Figure 4d shows the TRR signal of a surface that was irradiated with the additional pulse (the second) on the disordered C/poly-Si/3C-SiC/4H-SiC structure shown in Fig. 1b. The TRR signal is noticeably increased at 37 ns as soon as the first hump of the second laser pulse was incident on the surface. We assume that the high intensity at 37 ns is due to a sublimation of the separated poly-Si layer. The flattened region between 150 and 290 ns clearly indicates liquid SiC (see Supplementary Note 2 for details). The inset in Fig. 4d compares the TRR signals of single and the second irradiation pulses. Note that the higher intensity and longer flattened region of the TRR signal, observed only in the single-pulse irradiation, are related to the generation of separated Si element.
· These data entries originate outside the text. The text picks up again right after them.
Record table_inv (held : option nat) its (chains : list (list nat)) free t : Prop := {
  inv_vals : val_size t = vs;
  inv_size : num_buckets_ t = Z.of_nat nb;
  inv_power : ∃ e, 0 ≤ e ≤ 32 ∧ Z.of_nat nb = 2 ^ e;
  inv_mask : num_buckets_mask_ t = Z.of_nat nb - 1;
  inv_extra : num_extra_buckets_ t = Z.of_nat ne;
  inv_array : length (buckets_ t) = (nb + ne)%nat;
  inv_mode : 0 ≤ concurrent_access_mode_ t ≤ 2;
  inv_bucket q b : buckets_ t !! q = Some b → bucket_ok SC b ∧ version_ok t held q b;
  inv_lock : free_list_lock t = 0;
  inv_layout : layout nb ne chains free;
  inv_chain p c : chains !! p = Some c →
    chained nb (buckets_ t) (p :: c) 0 ∧ items SC (buckets_ t) (p :: c) ≡ₚ its p;
  inv_free : chained nb (buckets_ t) free 0 ∧ free_list_head t = first_idx nb free 0;
  inv_free_empty : items SC (buckets_ t) free = []
}.

(** ** Access *)
Lemma wp_deref p b Q t : buckets_ t !! p = Some b → Q b t → wp (deref_bucket p) Q t.
Proof. intros Hb HQ. unfold deref_bucket. do 2 wstep. by rewrite Hb. Qed.
Lemma wp_update p b f Q t :
  buckets_ t !! p = Some b → Q tt (set_buckets (<[p:=f b]> (buckets_ t)) t) → wp (update_bucket p f) Q t.
Proof. intros Hb HQ. unfold update_bucket. wstep. eapply wp_deref; [done|]. by wstep. Qed.
Lemma wp_get_extra q z Q t :
  num_buckets_ t = Z.of_nat nb → num_extra_buckets_ t = Z.of_nat ne →
  (nb ≤ q < nb + ne)%nat → z = idx nb q → Q q t → wp (get_extra_bucket z) Q t.
Proof.
  unfold get_extra_bucket, idx. intros Hb He Hq -> HQ. do 3 wstep. apply wp_assert; [lia|].
  wstep. apply wp_assert; [lia|]. wstep. rewrite Hb.
  by replace (Z.to_nat _) with q by lia.
Qed.
Lemma has_extra_first b l :
  next_extra_bucket_index b = first_idx nb l 0 → (∀ q, q ∈ l → (nb ≤ q)%nat) →
  has_extra_bucket b = match l with [] => false | _ => true end.
Proof.
  unfold has_extra_bucket. intros -> Hl. destruct l as [|q l]; [done|]. cbn. unfold idx.
  specialize (Hl q ltac:(left)). lia.
Qed.

(** ** Structural updates of the invariant *)

(** Writing the slots of a bucket of chain [p]. *)
Lemma inv_put held its chains free t p c q b b' new :
  table_inv held its chains free t → chains !! p = Some c → q ∈ p :: c → buckets_ t !! q = Some b →
  bucket_ok SC b' → version b' = version b → next_extra_bucket_index b' = next_extra_bucket_index b →
  (∀ rest, slots SC b ++ rest ≡ₚ its p → slots SC b' ++ rest ≡ₚ new) →
  table_inv held (<[p:=new]> its) chains free (set_buckets (<[q:=b']> (buckets_ t)) t).
Proof.
  intros I Hc Hq Hb Hok Hv Hn Hnew. pose proof (inv_layout _ _ _ _ _ I) as L.
  assert (Hlt : (q < length (buckets_ t))%nat) by by eapply lookup_lt_Some.
  split; cbn -[chained items insert]; try apply I.
  - by rewrite length_insert, (inv_array _ _ _ _ _ I).
  - intros r b2. destruct (decide (q = r)) as [<-|Hne].
    + rewrite list_lookup_insert_eq by done. intros [= <-]. split; [done|].
      destruct (inv_bucket _ _ _ _ _ I q b Hb) as [_ Hver]. unfold version_ok, locking in *. cbn. by rewrite Hv.
    + rewrite list_lookup_insert_ne by done. apply (inv_bucket _ _ _ _ _ I).
  - intros p' c' Hc'. destruct (inv_chain _ _ _ _ _ I p' c' Hc') as [Hch Hit].
    split; [by eapply chained_insert_same|]. destruct (decide (p' = p)) as [->|Hne].
    + rewrite fn_lookup_insert. simplify_eq.
      destruct (items_focus SC (buckets_ t) (p :: c) q b) as (rest & Hr & Hr'); try done.
      { apply (layout_chain L p c Hc). }
      rewrite (Hr' b'). apply Hnew. by rewrite <- Hr.
    + rewrite fn_lookup_insert_ne by done. rewrite items_insert_ne; [done|].
      by eapply (layout_disjoint L p c p' c').
  - split; [|apply I]. eapply chained_insert_same; [done..|apply I].
  - rewrite items_insert_ne; [apply I|]. by eapply (layout_free L).
Qed.

(** Writing only the version of a bucket. *)
Lemma inv_version held held' its chains free t q b z :
  table_inv held its chains free t → buckets_ t !! q = Some b →
  0 ≤ z < 2 ^ 32 → (locking t = true → Z.odd z = bool_decide (held' = Some q)) →
  (∀ r, r ≠ q → (held = Some r ↔ held' = Some r)) →
  table_inv held' its chains free (set_buckets (<[q:=set_version z b]> (buckets_ t)) t).
Proof.
  intros I Hb Hz Hodd Hheld.
  assert (Hlt : (q < length (buckets_ t))%nat) by by eapply lookup_lt_Some.
  split; cbn -[chained items insert]; try apply I.
  - by rewrite length_insert, (inv_array _ _ _ _ _ I).
  - intros r b2. destruct (decide (q = r)) as [<-|Hne].
    + rewrite list_lookup_insert_eq by done. intros [= <-].
      split; [apply (inv_bucket _ _ _ _ _ I q b Hb)|]. done.
    + rewrite list_lookup_insert_ne by done. intros Hb2.
      destruct (inv_bucket _ _ _ _ _ I r b2 Hb2) as [? [? Hver]]. split; [done|]. split; [done|].
      intros Hl. rewrite Hver by done. apply bool_decide_ext. by apply Hheld.
  - intros p' c' Hc'. destruct (inv_chain _ _ _ _ _ I p' c' Hc') as [Hch Hit].
    split; [by eapply chained_insert_same|]. by erewrite items_insert_slots.
  - split; [|apply I]. eapply chained_insert_same; [done..|apply I].
  - erewrite items_insert_slots; [apply I|done..].
Qed.

Lemma inv_stats held its chains free t st :
  table_inv held its chains free t → table_inv held its chains free (set_stats st t).
Proof. intros I. split; cbn -[chained items insert]; apply I. Qed.
Lemma inv_its held its its' chains free t :
  table_inv held its chains free t → (∀ p, its p ≡ₚ its' p) → table_inv held its' chains free t.
Proof.
  intros I Hits. split; try apply I. intros p c Hc. destruct (inv_chain _ _ _ _ _ I p c Hc) as [? Hit].
  split; [done|]. by rewrite Hit.
Qed.

(** ** Locks *)
Lemma wp_lock_bucket its chains free t p b Q :
  table_inv None its chains free t → buckets_ t !! p = Some b →
  (∀ t', table_inv (Some p) its chains free t' → Q tt t') → wp (lock_bucket SC p) Q t.
Proof.
  intros I Hb HQ. destruct (inv_bucket _ _ _ _ _ I p b Hb) as [_ [Hr Hodd]].
  pose proof (inv_mode _ _ _ _ _ I). unfold locking in Hodd.
  assert (Hnext : ∀ f z, f b = set_version z b → 0 ≤ z < 2 ^ 32 → Z.odd z = true →
    wp (update_bucket p f) Q t).
  { intros f z Hf Hz Ho. eapply wp_update; [done|]. rewrite Hf. apply HQ. eapply inv_version; try done; [|naive_solver].
    intros _. rewrite Ho. by rewrite bool_decide_true. }
  assert (Hnone : locking t = false → Q tt t).
  { intros Hl. apply HQ. split; try apply I. intros q b' Hb'. destruct (inv_bucket _ _ _ _ _ I q b' Hb') as [? [? ?]].
    split; [done|]. split; [done|]. congruence. }
  unfold lock_bucket, locking in *. destruct (kConcurrent SC); [|by wstep; apply Hnone].
  do 2 wstep. wsplit; bool_prop.
  - rewrite Heqb0 in Hodd. specialize (Hodd eq_refl). cbn in Hodd. wstep. eapply wp_deref; [done|]. wstep.
    apply wp_assert; [by rewrite land_1_odd, Hodd|].
    eapply Hnext; [done|apply u32_range|]. by rewrite u32_odd, Z.odd_add, Hodd.
  - wsplit; bool_prop.
    + rewrite Heqb1 in Hodd. specialize (Hodd eq_refl). cbn in Hodd. wstep. eapply wp_deref; [done|].
      rewrite (even_land_mask _ Hr Hodd), Z.eqb_refl, (even_lor_1 _ Hodd). eapply Hnext; [done| |].
      * assert (version b ≠ 2 ^ 32 - 1); [|lia]. intros E. by rewrite E in Hodd.
      * by rewrite Z.odd_add, Hodd.
    + wstep. apply Hnone. cbn. lia.
Qed.
Lemma wp_unlock_bucket its chains free t p b Q :
  table_inv (Some p) its chains free t → buckets_ t !! p = Some b →
  (∀ t', table_inv None its chains free t' → Q tt t') → wp (unlock_bucket SC p) Q t.
Proof.
  intros I Hb HQ. destruct (inv_bucket _ _ _ _ _ I p b Hb) as [_ [Hr Hodd]].
  assert (Hnone : locking t = false → Q tt t).
  { intros Hl. apply HQ. split; try apply I. intros q b' Hb'. destruct (inv_bucket _ _ _ _ _ I q b' Hb') as [? [? ?]].
    split; [done|]. split; [done|]. congruence. }
  unfold unlock_bucket, locking in *. destruct (kConcurrent SC); [|by wstep; apply Hnone].
  do 2 wstep. wsplit; [|wstep; by apply Hnone]. specialize (Hodd eq_refl). rewrite bool_decide_true in Hodd by done.
  wstep. eapply wp_deref; [done|]. wstep. apply wp_assert; [by rewrite land_1_odd, Hodd|].
  eapply wp_update; [done|]. apply HQ. eapply inv_version; try done; [apply u32_range| |naive_solver].
  intros _. by rewrite u32_odd, Z.odd_add, Hodd.
Qed.
Lemma wp_lock_free t Q :
  free_list_lock t = 0 → Q tt (set_free_lock (if locks_free t then 1 else 0) t) →
  wp (lock_extra_bucket_free_list SC) Q t.
Proof.
  unfold lock_extra_bucket_free_list, locks_free. intros Hl HQ.
  assert (Hid : set_free_lock 0 t = t) by (destruct t; cbn in *; by subst).
  destruct (kConcurrent SC); cbn [andb] in HQ; [|by rewrite Hid in HQ; wstep].
  do 2 wstep. wsplit; [|by rewrite Hid in HQ; wstep]. rewrite Hl. done.
Qed.
Lemma wp_unlock_free t Q :
  free_list_lock t = (if locks_free t then 1 else 0) → Q tt (set_free_lock 0 t) →
  wp (unlock_extra_bucket_free_list SC) Q t.
Proof.
  unfold unlock_extra_bucket_free_list, locks_free. intros Hl HQ.
  destruct (kConcurrent SC); cbn [andb] in Hl.
  - do 2 wstep. wsplit.
    + rewrite Hl. wstep. apply wp_assert; [done|]. by wstep.
    + wstep. by replace (set_free_lock 0 t) with t in HQ by (destruct t; cbn in *; by subst).
  - wstep. by replace (set_free_lock 0 t) with t in HQ by (destruct t; cbn in *; by subst).
Qed.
Investigation of multi-pulse irradiations

To investigate the formation process of multilayer graphene, multi-pulse irradiations were carried out and characterized. Figure 5a,b shows HRTEM images of 4H-SiC surfaces after 3 and 10 irradiation pulses, respectively. Both clearly show no further phase separation and new surface reconstruction, compared with single or two irradiation pulses. From these observations, we believe that additional phase separation cannot be developed by multi-pulse irradiations because the C layer, which has the lowest surface energy, has already been formed by the first irradiation pulse. On the other hand, the 4H-SiC surface with 10 irradiation pulses (Fig. 5b) shows an increased thickness of the C layer, which corresponds to multilayer graphene, while the thickness of the 3C-SiC layer decreases. To verify the thickness changes in the C and 3C-SiC layers with the number of irradiation pulses, TEM analyses were performed for the samples irradiated with 1, 2, 3, 10, 30 and 100 pulses. Figure 5c shows the thicknesses of the C (blue line) and 3C-SiC layers (black line) as a function of the number of pulses. The thickness of the C layer (2.2 nm) formed by single-pulse irradiation was slightly decreased (1.3 nm) after the second irradiation pulse due to an improvement of the crystallinity with sp2 bonding. The average thickness (square label) of the C layer increased gradually after the tenth pulse, while the 3C-SiC layer became thinner. Representative HRTEM images and Raman data for laser irradiation up to 300 pulses are shown in Supplementary Fig. 8. Three representative peaks at Raman spectra, including the defect-induced D peak, in-plain vibrational G peak and two-phonon scattered 2D peak are clearly observed at 1,364, 1,583 and 2,720 cm−1, respectively. By increasing the number of irradiation pulses, intensity of two-phonon scattered 2D peak is increased while D peak is decreased. EELS analyses were used to characterize the improvement in the crystallinity of the C layer (Supplementary Fig. 9). The EELS spectrum for 100 pulses is comparable to that of chemical vapour deposition-grown multilayer graphene with a random stacking. In addition, the TRR signals for 4H-SiC surface with many irradiation pulses (Fig. 5d) were examined to characterize the melting and solidification process. All TRR data show a flat region that indicates melt-mediated decomposition and solidification of the 4H-SiC surface for the formation of multilayer graphene (see Supplementary Note 3 for details).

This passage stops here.